TL;DR I would start wars against "not care as long as you're understood". It's a horrible, disrespectful and limiting approach. Happy New Year. :)
lgessler|6 years ago
Take Iran for example. It's rendered often in English as [ɑɪ.ɹæn] (eye-ran). What it "should" be is [i.ɾɑn] (ee-rahn). Fortunately, all the sounds in [i.ɾɑn] are ones that occur in most varieties of English (with the exception of the [ɾ], but that's minor), so most speakers are able to accommodate without issue.
Now compare that to Shanghai: its English rendition is [ʃeɪŋ.hɑɪ], and its Mandarin pronunciation is [ʂâŋ.xài]. Most Englishes lack the voiceless retroflex fricative [ʂ], and the same for the voiceless velar fricative [x], and to make matters worse, Mandarin is tonal, which puts the correct pronunciation of this word squarely out of reach for almost all English speakers.
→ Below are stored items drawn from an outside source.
(** X23. Export followed by import loses every descriptor. The file
    [exportDatabase] writes holds each Float32Array as an object keyed
    by index; importing a file that parses to that value succeeds
    without an error and restores every entry with its properties, but
    with an empty descriptor. *)
Theorem reimported_export_has_empty_descriptors :
  forall (f : File) (m : Manager) (db : list Face),
    Forall wellFormed db ->
    JSON_parse (file_text f) = Some (exported db) ->
    faceDatabase (importDatabase (Some f) m) = map stripped db
    /\ map props (faceDatabase (importDatabase (Some f) m)) = map props db
    /\ Forall (fun entry => descriptor entry = [])
              (faceDatabase (importDatabase (Some f) m))
    /\ error (importDatabase (Some f) m) = error m.
Proof.
  intros f m db Hwf Hparse. unfold importDatabase, exported in *.
  rewrite Hparse, (mapM_fixFace_exported Hwf). simpl.
  repeat split.
  - rewrite map_map. reflexivity.
  - apply Forall_forall. intros entry Hin.
    apply in_map_iff in Hin as (e & <- & _). reflexivity.
Qed.

(** X24. An edit of the gallery reaches the matcher with the next
    props: once App holds the gallery [removeFace] produced, a scan for
    a detection that ends with a verdict ends with true exactly when an
    entry with another id is closer to the detection than the threshold,
    whatever it matched before. *)
Theorem removal_reaches_the_next_frame :
  forall (a : Controls.App) (c : VideoStream.Component) (m : Manager)
         (id : string) (d : VideoStream.Detection) (b : bool),
    VideoStream.shouldBlur d
      (VideoStream.faceDatabase
         (Controls.withProps
            (Controls.setFaceDatabase (faceDatabase (removeFace id m)) a) c))
    = Ok b ->
    (b = true
     <-> exists k,
           In k (faceDatabase m)
           /\ face_id k <> Some (JStr id)
           /\ Spec.near (VideoStream.det_descriptor d) k = true).
Proof.
  intros a c m id d b. simpl.
  rewrite (proj1 (MatcherFacts.shouldBlur_scan d _)). intros Hscan. split.
  - intros ->.
    destruct (MatcherFacts.scanDatabase_found _ _ Hscan)
      as (pre & k & post & Hsplit & _ & Hnear & _).
    assert (Hin : In k (filter (idDiffers id) (faceDatabase m))).
    { rewrite Hsplit. apply in_or_app. right. now left. }
    apply filter_In in Hin as [Hin Hid].
    exists k. repeat split; auto. now apply GalleryProps.idDiffers_spec.
  - intros (k & Hin & Hid & Hnear). destruct b; [reflexivity|]. exfalso.
    destruct (MatcherFacts.scanDatabase_not_found _ _ Hscan) as [Hfar _].
    rewrite Forall_forall in Hfar.
    apply (MatcherFacts.near_not_far _ _ Hnear), Hfar.
    apply filter_In. split; [exact Hin|].
    now apply GalleryProps.idDiffers_spec.
Qed.

End WithPlatform.

Lemma import_accepts_elements_that_are_no_objects_witness :
  faceDatabase (importDatabase (P := Demo.reader)
                  (Some (Demo.document "[1,true]")) Demo.manager0)
  = [bare (JNum 1); bare (JBool true)].
Proof.
  exact (proj1 (@import_accepts_elements_that_are_no_objects Demo.reader
                  (Demo.document "[1,true]") Demo.manager0
                  [JNum 1; JBool true] eq_refl eq_refl)).
Defined.

Lemma reimported_export_has_empty_descriptors_witness :
  faceDatabase (importDatabase (P := Demo.reader)
                  (Some (Demo.document Demo.exported7)) Demo.manager0)
  = [stripped Demo.face7].
Proof.
  apply (@reimported_export_has_empty_descriptors Demo.reader
           (Demo.document Demo.exported7) Demo.manager0 [Demo.face7]).
  - repeat constructor.
  - reflexivity.
Defined.

(** The enrolled face removed from the demo gallery, which then holds
    a far face only: the detection near the removed face is no longer
    redacted. *)
Lemma removal_reaches_the_next_frame_witness :
  VideoStream.shouldBlur (P := Demo.platform) Demo.seen
    (faceDatabase (removeFace "1" Demo.twoKnown))
  = Ok false
  /\ ~ exists k,
        In k (faceDatabase Demo.twoKnown)
        /\ face_id k <> Some (JStr "1")
        /\ Spec.near (P := Demo.platform)
             (VideoStream.det_descriptor Demo.seen) k = true.
Proof.
  split; [reflexivity|].
  intros H.
  apply (@removal_reaches_the_next_frame Demo.platform Demo.app0
           Demo.component0 Demo.twoKnown "1" Demo.seen false eq_refl) in H.
  discriminate H.
Defined.

End ImportProps.
(** * Verification of the testbench-generation agent

    A shallow embedding of the Python sources

      - [utils/port_extractor.py]   (interface extraction, feature flags)
      - [utils/code_generator.py]   (sanitizer of generated code)
      - [templates/error_fixes.py]  (diagnostic parsing and fix synthesis)
      - [rtl_runner.py]             (the Verilator flow)
      - [test_simulation_agent.py]  (the refinement loop)

    Python [str] values are modelled as lists of 8-bit characters.  The
    model is exact on ASCII text.  Characters above 127 occur only in the
    decorative banners of the fix templates, where they are kept as their
    UTF-8 bytes; the classes [\s], [\d], [\w] and [str.lower] treat such
    bytes as ordinary symbols. *)

From Stdlib Require Import Ascii String.
From Stdlib Require Import List Bool Arith Lia NArith ZArith.
Import ListNotations.

Set Implicit Arguments.

(** ** Python strings *)

Module PyStr.

Definition str := list ascii.

Definition txt (s : string) : str := list_ascii_of_string s.
Arguments txt s%_string.

Definition code (c : ascii) : nat := nat_of_ascii c.

Definition nl : ascii := ascii_of_nat 10.

Fixpoint str_eqb (a b : str) : bool :=
  match a, b with
  | [], [] => true
  | x :: a', y :: b' => Ascii.eqb x y && str_eqb a' b'
  | _, _ => false
  end.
It still makes sense to insist that people try as hard as they reasonably can. Perhaps to say that speakers should get as close as possible—in the case of Shanghai, for example, maybe this would mean [ʃɑŋ.hɑɪ] instead of [ʃeɪŋ.hɑɪ].
ojosilva|6 years ago
harry8|6 years ago
samatman|6 years ago
It's just accent drift, happens all the time. The other pronunciation is also in use, I would say "Root 66" but I call the network packet devise a "Rowter".
sm4rk0|6 years ago
https://www.youtube.com/watch?v=28yu1PFc438
mantap|6 years ago
Also it's worth noting that Ancient Greek and Modern Greek have different pronunciations. Some of the English pronunciations are actually more 'correct' than the Modern Greek names, e.g. the English pronunciation of Gamma.